What ‘Bottom’ Is Senator Jeff Woodburn Suggesting We “Pinch.”

StateTaxpayerThe New Hampshire State Senate has proposed language to lower the Business Enterprise Tax and the Business profits Tax beginning in 2017.  The proposed change would reduce the BPT by 0.4% and the BET by 0.075% (in total) by the end of 2019, but can we even call this “flirting” with tax reform?

Don’t get me wrong.  I think any incremental shift in business taxes is necessary but I don’t think this ‘pinch’ is sending anyone a message unless it is a message in a bottle tossed into the ocean.

Despite that, at least one Democrat in the New Hampshire Senate (speaking for all I suspect because none of them like tax cuts of any kind) has taken issue with this tiny proposed reduction in statutory confiscation from New Hampshire’s job creators.

Seacoast Online reported his objection as follows…(ditto for NPR and the Concord Monitor by the way)

“I believe we should be building an economy from the bottom up,” said Sen. Jeff Woodburn.

What ‘bottom’ is that, Senator Woodburn?

What is the Democrat State Senate go-to economic “bottom” when it comes to jobs and commerce if not the small business owners whose wallets would be (to borrow a phrase) at least three-thin-dimes heavier thanks to this “generous” re-re-distribution of wealth back to the people who created it?

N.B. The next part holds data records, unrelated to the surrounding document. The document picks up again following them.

(** * War transcript validator: line classifier, protocol machine, deck
      tracker, trick comparer and the validation loop.

    Shallow embedding of [project_types.py], [parser.py] and
    [validator.py].  Python [int] is [Z]; [str] is [string], one [ascii]
    per code point (code points below 256); [set[Card]] is [gset Card];
    a [dict] keyed by cards is a [gmap]; a [dict] keyed by player ids,
    whose iteration order the code relies on, is an association list in
    insertion order; a raised Python exception is the [Raise] outcome. *)

From Stdlib Require Import ZArith NArith String Ascii List Bool Lia.
From stdpp Require Import base decidable option list gmap strings pretty.

Open Scope Z_scope.

(* ===================================================================== *)
(** ** project_types.py                                                   *)
(* ===================================================================== *)

(** [PlayerId = NewType('PlayerId', int)]: a player id is an [int]. *)
Abbreviation PlayerId := Z (only parsing).

Inductive Rank :=
  ACE | TWO | THREE | FOUR | FIVE | SIX | SEVEN
| EIGHT | NINE | TEN | JACK | QUEEN | KING.

Inductive Suit := CLUBS | DIAMONDS | HEARTS | SPADES.

(** The enumeration order of the members, [for rank in Rank]. *)
Definition all_ranks : list Rank :=
  [ACE; TWO; THREE; FOUR; FIVE; SIX; SEVEN; EIGHT; NINE; TEN; JACK; QUEEN; KING].

Definition all_suits : list Suit := [CLUBS; DIAMONDS; HEARTS; SPADES].

(** The [value] of each [StrEnum] member. *)
Definition Rank_value (r : Rank) : string :=
  match r with
  | ACE => "Ace" | TWO => "Two" | THREE => "Three" | FOUR => "Four"
  | FIVE => "Five" | SIX => "Six" | SEVEN => "Seven" | EIGHT => "Eight"
  | NINE => "Nine" | TEN => "Ten" | JACK => "Jack" | QUEEN => "Queen"
  | KING => "King"
  end.

Definition Suit_value (s : Suit) : string :=
  match s with
  | CLUBS => "Clubs" | DIAMONDS => "Diamonds"
  | HEARTS => "Hearts" | SPADES => "Spades"
  end.

(** [Rank.from_str]: the first member whose value is [s]. *)
Definition Rank_from_str (s : string) : option Rank :=
  List.find (fun r => String.eqb (Rank_value r) s) all_ranks.

Definition Suit_from_str (s : string) : option Suit :=
  List.find (fun x => String.eqb (Suit_value x) s) all_suits.

Record Card := mkCard { rank : Rank; suit : Suit }.

(** [Card.standard_cards]: [[Card(rank, suit) for rank in Rank for suit in Suit]]. *)
Definition standard_cards : list Card :=
  List.flat_map (fun r => List.map (fun s => mkCard r s) all_suits) all_ranks.

#[global] Instance Rank_eq_dec : EqDecision Rank.
Proof. solve_decision. Defined.

#[global] Instance Suit_eq_dec : EqDecision Suit.
Proof. solve_decision. Defined.

#[global] Instance Card_eq_dec : EqDecision Card.
Proof. solve_decision. Defined.
Lemma other_spectrum_types_are_sample_witness :
  measure_spectrum mock001_connected None false false None "blank" quiet_world
    = measure_spectrum mock001_connected None false false None "sample" quiet_world /\
  exists r w',
    measure_multiple_spectra mock001_connected 3 None true "blank" quiet_world = (Ok r, w').
Proof.
  assert (Hk : "blank"%string <> "reference"%string) by discriminate.
  destruct (other_spectrum_types_are_sample mock001_connected "blank" None false false None
              true 3 quiet_world Hk) as (_ & Hsame & _ & Haccept).
  split; [exact Hsame|].
  destruct (Haccept mock001_connected_instance eq_refl) as [_ Hseries].
  assert (Hn : (1 <= 3)%Z) by lia.
  destruct (Hseries Hn) as (ds & w1 & r & w' & _ & _ & Hrun & _).
  exists r, w'. exact Hrun.
Defined.

(** ** Averaged series *)



(** * Further properties of the simulator *)

(** ** One measurement: the record, the heap and the log *)

(** X1: with [metadata] omitted, a measurement on a connected instance
    stores its metadata in a dictionary that did not exist before the call;
    it holds exactly the four fixed keys, and every dictionary that existed
    before the call is left as it was. *)
Theorem measure_spectrum_fresh_metadata c t dark nonlin kind w :
  instance c -> is_connected c = true ->
  exists d w',
    measure_spectrum c t dark nonlin None kind w = (Ok d, w') /\
    heap w !! MockSpectrumData.metadata d = None /\
    heap w' !! MockSpectrumData.metadata d = Some (fixed_keys c dark nonlin) /\
    length (heap w') = S (length (heap w)) /\
    forall l m, heap w !! l = Some m -> heap w' !! l = Some m.
Proof.
  intros Hinst Hc. pose proof (instance_axis_nonempty c Hinst) as Hne.
  eexists _, _.
  split; [apply (measure_run c t dark nonlin None kind w Hc Hne)|].
  cbn [MockSpectrumData.metadata heap default from_option Datatypes.id].
  split; [apply lookup_ge_None_2; lia|].
  split.
  { rewrite list_lookup_alter_eq, list_lookup_middle by reflexivity.
    cbn. rewrite (right_id_L ∅ (∪)). reflexivity. }
  split; [rewrite length_alter, length_app; simpl; lia|].
  intros l m Hl. pose proof (lookup_lt_Some _ _ _ Hl) as Hlt.
  rewrite list_lookup_alter_ne by lia. rewrite lookup_app_l by exact Hlt. exact Hl.
Qed.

I think it vital that we get him (Woodburn) or them (Democrats) on the record because if there is another bottom out there I’d like to know where it is and why Jeff Woodburn believes he (and a small cadre of well-intentioned experts) is more qualified to give it a friendly lift.

We can certainly speculate.

History, rhetoric, even policy tell us that New Hampshire Democrats are adherents of the Marx School of redistributive bottom pinching. The Jeff Woodburn’s of the world believe that the best way to stimulate an economic bottom is to pinch it with other people’s property.

Oh, look.  The Government got bigger, public unions got fatter, and my reelection coffers are cheeky with pirate gold, but the economy still sucks. We didn’t tax the peasants enough!

The Democrat solution is always to raise taxes. Raise taxes on the job engines of New Hampshire (instead of lowering them) to build from the bottom up.  After all, those business owners don’t know what they are doing.  We need to take money those folks might have spent on products, expansions, or employees, and spend it properly.

“Properly” takes the form of handouts to bottom feeders; preferred interests, boondoggles, green energy ‘start-ups’ “started-up” to milk Jeff Woodburn’s small-business tax-fed cows (see also boondoggles), or other priorities, few if any or which are in the same sphere as those of the business owners from whom the Jeff Woodburn’s of the Democrat world relived the money in the first place.

So the policy must be – we tax job creators because, to be honest, they’re not doing it right, the “it” being all the ways (economically stimulating or not) the progressive mind can imagine spending other people’s money.  (The corollary to that, by the way, is “however much of their property you took last year, it will never be enough for next year.”)

But that’s just speculation (even if it is based on observational facts, evidence).

Perhaps some nice person in the paid and professional media will corner Mr. Woodburn and ask him to go on the record about the “economic bottom” to which he refers, in case we’ve misinterpreted the meaning in the entrails left behind by years of left-wing policy mules.

I think the business owners of New Hampshire deserve to hear the response.  I think taxpayers, the unemployed–including those who once held the 11,440 jobs that disappeared from NH since 2008–deserve to know why letting job creators keep their own money so they can create jobs is not a useful activity for an NH State Senator to engage in.